Convergence for Yamabe metrics of positive scalar curvature with integral bounds on curvature (Q1359199)

Let \(M\) be a compact smooth manifold of dimension \(n\geq 3\). The Yamabe functional \(I\) on the conformal class \(C\) of \(M\) is defined by \(I(g)= {\int_MS_g dv_g \over V_g^{(n-2)/n}}\) for \(g\in C\), where \(S_g\), \(dv_g\) and \(V_g\) denote the scalar curvature, the volume element and the volume of \((M,g)\), respectively.
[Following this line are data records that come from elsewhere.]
Lemma pending_flow spec host : forall l w p sniffer,
  let k := UdpSessionSpec.key spec in
  Loop.closed w = false -> Loop.sessions w !! k = None -> Loop.pending w !! k = Some p ->
  Z.of_nat (size (Loop.pending w)) <= UDP_SNIFF_MAX_PENDING_SESSIONS ->
  PendingUdpSniff.spec p = spec -> PendingUdpSniff.sniffer p = sniffer ->
  PendingReplayBuffer.cached_bytes (PendingUdpSniff.replay p) = zlen (concat (PendingReplayBuffer.datagrams (PendingUdpSniff.replay p))) ->
  sniffs_at_last sniffer host (map snd l) -> Forall (fun e => e.1 < PendingUdpSniff.deadline p) l ->
  (length (PendingReplayBuffer.datagrams (PendingUdpSniff.replay p)) + length l <= 8)%nat ->
  zlen (concat (PendingReplayBuffer.datagrams (PendingUdpSniff.replay p) ++ map snd l)) <= UDP_SNIFF_MAX_CACHED_BYTES ->
  (exists w' evs, run_loop w (packets spec l) = Ok w' /\ Loop.log w' = Loop.log w ++ evs /\
    Forall2 (delivered (with_host spec host)) (PendingReplayBuffer.datagrams (PendingUdpSniff.replay p) ++ map snd l) evs) /\
  silent_before w spec l.
Proof.
  induction l as [|[t d] l IH]; intros w p sniffer k Hc Hs Hp Hroom Espec Esn Hb Hsn Ht Hlen Hz; [done|]. cbn [map snd] in *.
  apply Forall_cons in Ht as [Ht0 Ht]. cbn [fst] in Ht0.
  assert (zlen (concat (PendingReplayBuffer.datagrams (PendingUdpSniff.replay p) ++ [d])) <= UDP_SNIFF_MAX_CACHED_BYTES) as Hz1.
  { change (d :: map snd l) with ([d] ++ map snd l) in Hz. rewrite app_assoc, concat_app in Hz. unfold zlen in *. rewrite length_app in Hz. lia. }
  destruct (replay_push (PendingUdpSniff.replay p) d Hb) as (buf & Epush & Hds & Hb'); [cbn [length] in Hlen; lia|done|].
  assert (forall o s', feed sniffer d = (Ok o, s') -> loop_step w (Packet t spec d) =
    let? handled := handle_pending_udp_sniff t w spec d in
    match handled with Some w => Ok w | None => Panic end) as Hstep.
  { intros o s' Ho. cbn [loop_step]. unfold handle_udp_client_payload, handle_pending_udp_sniff. fold k. rewrite Hc, Hs, Hp.
    unfold expired. rewrite (proj2 (Z.leb_gt _ _)) by done. rewrite Epush, Esn, Ho. cbn [res_bind].
    by destruct o; [|destruct (_ <=? _)| |]. }
  unfold handle_pending_udp_sniff in Hstep. fold k in Hstep. rewrite Hp in Hstep.
  unfold expired in Hstep. rewrite (proj2 (Z.leb_gt _ _)) in Hstep by done. rewrite Epush, Esn in Hstep.
  destruct (map snd l) as [|d' rest] eqn:El.
  - destruct l; [|done]. split; [|apply silent_one]. destruct Hsn as (proto & s' & Ho). specialize (Hstep _ _ Ho). rewrite Ho in Hstep.
    cbn [packets map run_loop fst snd]. rewrite Hstep. cbn [res_bind]. unfold flush_pending_udp_sniff. cbn [PendingUdpSniff.spec PendingUdpSniff.replay update_pending].
    rewrite Hds, Espec. set (w0 := set_pending w (delete k (Loop.pending w))).
    destruct (forward_all_delivered (with_host spec host) (PendingReplayBuffer.datagrams (PendingUdpSniff.replay p) ++ [d]) w0) as (evs & El' & Hevs).
    { cbn. fold k. by rewrite Hs. }
    eexists _, evs. split; [done|]. split; [exact El'|done].
  - destruct Hsn as (proto & s' & Ho & Hsn). specialize (Hstep _ _ Ho). rewrite Ho in Hstep. cbn [res_bind] in Hstep. rewrite <- El in *.
    set (w0 := set_pending w (delete k (Loop.pending w))) in *. set (p' := update_pending p _ (PendingUdpSniff.spec p) s' buf) in *.
    assert (Z.of_nat (size (Loop.pending w0)) < UDP_SNIFF_MAX_PENDING_SESSIONS) as Hroom0.
    { cbn. rewrite map_size_delete, Hp. destruct (size (Loop.pending w)) eqn:E; [|cbn; lia]. exfalso. apply map_size_empty_inv in E. by rewrite E, lookup_empty in Hp. }
    rewrite keep_room in Hstep by done. set (w1 := set_pending w0 (<[k := p']> (Loop.pending w0))) in *.
    destruct (IH w1 p' s') as [(w' & evs & Hrun & El' & Hevs) Hsil]; try done.
    + apply lookup_insert_eq.
    + cbn. rewrite map_size_insert, lookup_delete_eq. cbn in Hroom0. lia.
    + cbn. rewrite Hds, length_app. cbn [length] in *. lia.
    + cbn -[concat]. rewrite Hds, <- app_assoc. exact Hz.
    + split; [|by eapply silent_cons]. exists w', evs. cbn [packets map run_loop fst snd]. rewrite Hstep. cbn [res_bind].
      split; [exact Hrun|]. split; [exact El'|]. cbn in Hevs. by rewrite Hds, <- app_assoc in Hevs.
Qed.

Lemma new_flow e spec host l w :
  let k := UdpSessionSpec.key spec in
  Loop.closed w = false -> Loop.sessions w !! k = None -> Loop.pending w !! k = None ->
  Z.of_nat (size (Loop.pending w)) < UDP_SNIFF_MAX_PENDING_SESSIONS ->
  quic_sniff_mode = QuicSniffMode.Full -> udp_sniffers = [e] -> direct spec = false ->
  sniffs_at_last (new_session e) host (map snd l) ->
  (length l <= 8)%nat -> zlen (concat (map snd l)) <= UDP_SNIFF_MAX_CACHED_BYTES ->
  (forall t, fst <$> head l = Some t -> Forall (fun e => e.1 < t + quic_sniff_pending_timeout_ms) l) ->
  (exists w' evs, run_loop w (packets spec l) = Ok w' /\ Loop.log w' = Loop.log w ++ evs /\
    Forall2 (delivered (with_host spec host)) (map snd l) evs) /\
  silent_before w spec l.
Proof.
  intros k Hc Hs Hp Hroom Hmode Hsniffers Hdir Hsn Hlen Hz Ht. destruct l as [|[t d] l]; [done|]. specialize (Ht t eq_refl).
  apply Forall_cons in Ht as [_ Ht]. cbn [map snd] in *.
  assert (loop_step w (Packet t spec d) =
    let? handled := new_sniff_loop t w spec d [e] in
    match handled with Some w => Ok w | None => Ok (forward_udp_payload w spec d) end) as Hstep.
  { cbn [loop_step]. unfold handle_udp_client_payload, handle_pending_udp_sniff, handle_new_udp_sniff. fold k.
    rewrite Hc, Hs, Hp, Hdir, Hsniffers. cbn [res_bind]. by rewrite bool_decide_false. }
  cbn [new_sniff_loop] in Hstep.
  destruct (map snd l) as [|d' rest] eqn:El.
  - destruct l; [|done]. split; [|apply silent_one]. destruct Hsn as (proto & s' & Ho). rewrite Ho in Hstep. cbn [res_bind] in Hstep.
    cbn [packets map run_loop fst snd]. rewrite Hstep. cbn [res_bind].
    destruct (forward_all_delivered (with_host spec host) [d] w) as (evs & El' & Hevs); [cbn; fold k; by rewrite Hs|].
    eexists _, evs. split; [done|]. split; [exact El'|done].
  - destruct Hsn as (proto & s' & Ho & Hsn). rewrite Ho in Hstep. rewrite <- El in *. cbn [res_bind] in Hstep. rewrite Hmode in Hstep.
    cbn [res_bind] in Hstep. fold k in Hstep. rewrite keep_room in Hstep by done.
    set (p := pending_new t spec s' d) in *. set (w1 := set_pending w (<[k := p]> (Loop.pending w))) in *.
    destruct (pending_flow spec host l w1 p s') as [(w' & evs & Hrun & El' & Hevs) Hsil]; try done.
    + apply lookup_insert_eq.
    + cbn. rewrite map_size_insert. fold k. rewrite Hp. cbn. lia.
    + cbn -[concat]. cbn. by rewrite app_nil_r.
    + split; [|by eapply silent_cons]. exists w', evs. cbn [packets map run_loop fst snd]. rewrite Hstep. cbn [res_bind]. done.
Qed.
End Pending.

#[global] Instance quic_session_laws (C : QuicCrypto) `{!QuicCryptoLaws C} :
  @UdpSnifferLaws QuicCryptoReassembly (quic_session C).
Proof.
  refine (@Build_UdpSnifferLaws _ (quic_session C) wf_reassembly _ _).
  - intros []. apply wf_new.
  - intros st payload Hw. by apply quic_feed_returns.
Defined.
The Yamabe invariant of \((M,C)\) is the infimum of this functional and is denoted by \(\mu(M,C)\). A metric \(g\) which minimizes the Yamabe functional \(I\) on the conformal class \(C\) is called a Yamabe metric. Let \({\mathcal Y}_1 (n,\mu_0)\) be the class of compact connected smooth \(n\)-manifolds \(M(n\geq 3)\) with Yamabe metrics \(g\) of unit volume which satisfy \(\mu(M,[g]) \geq\mu_0>0\), where \([g]\) denotes the conformal class of \(g\). In the paper under review, the author proves several convergence theorems for Riemannian manifolds in \({\mathcal Y}_1 (n,\mu_0)\) with integral bounds on curvature. One of them includes a pinching theorem for flat conformal structures of positive Yamabe invariant on compact 3-manifolds.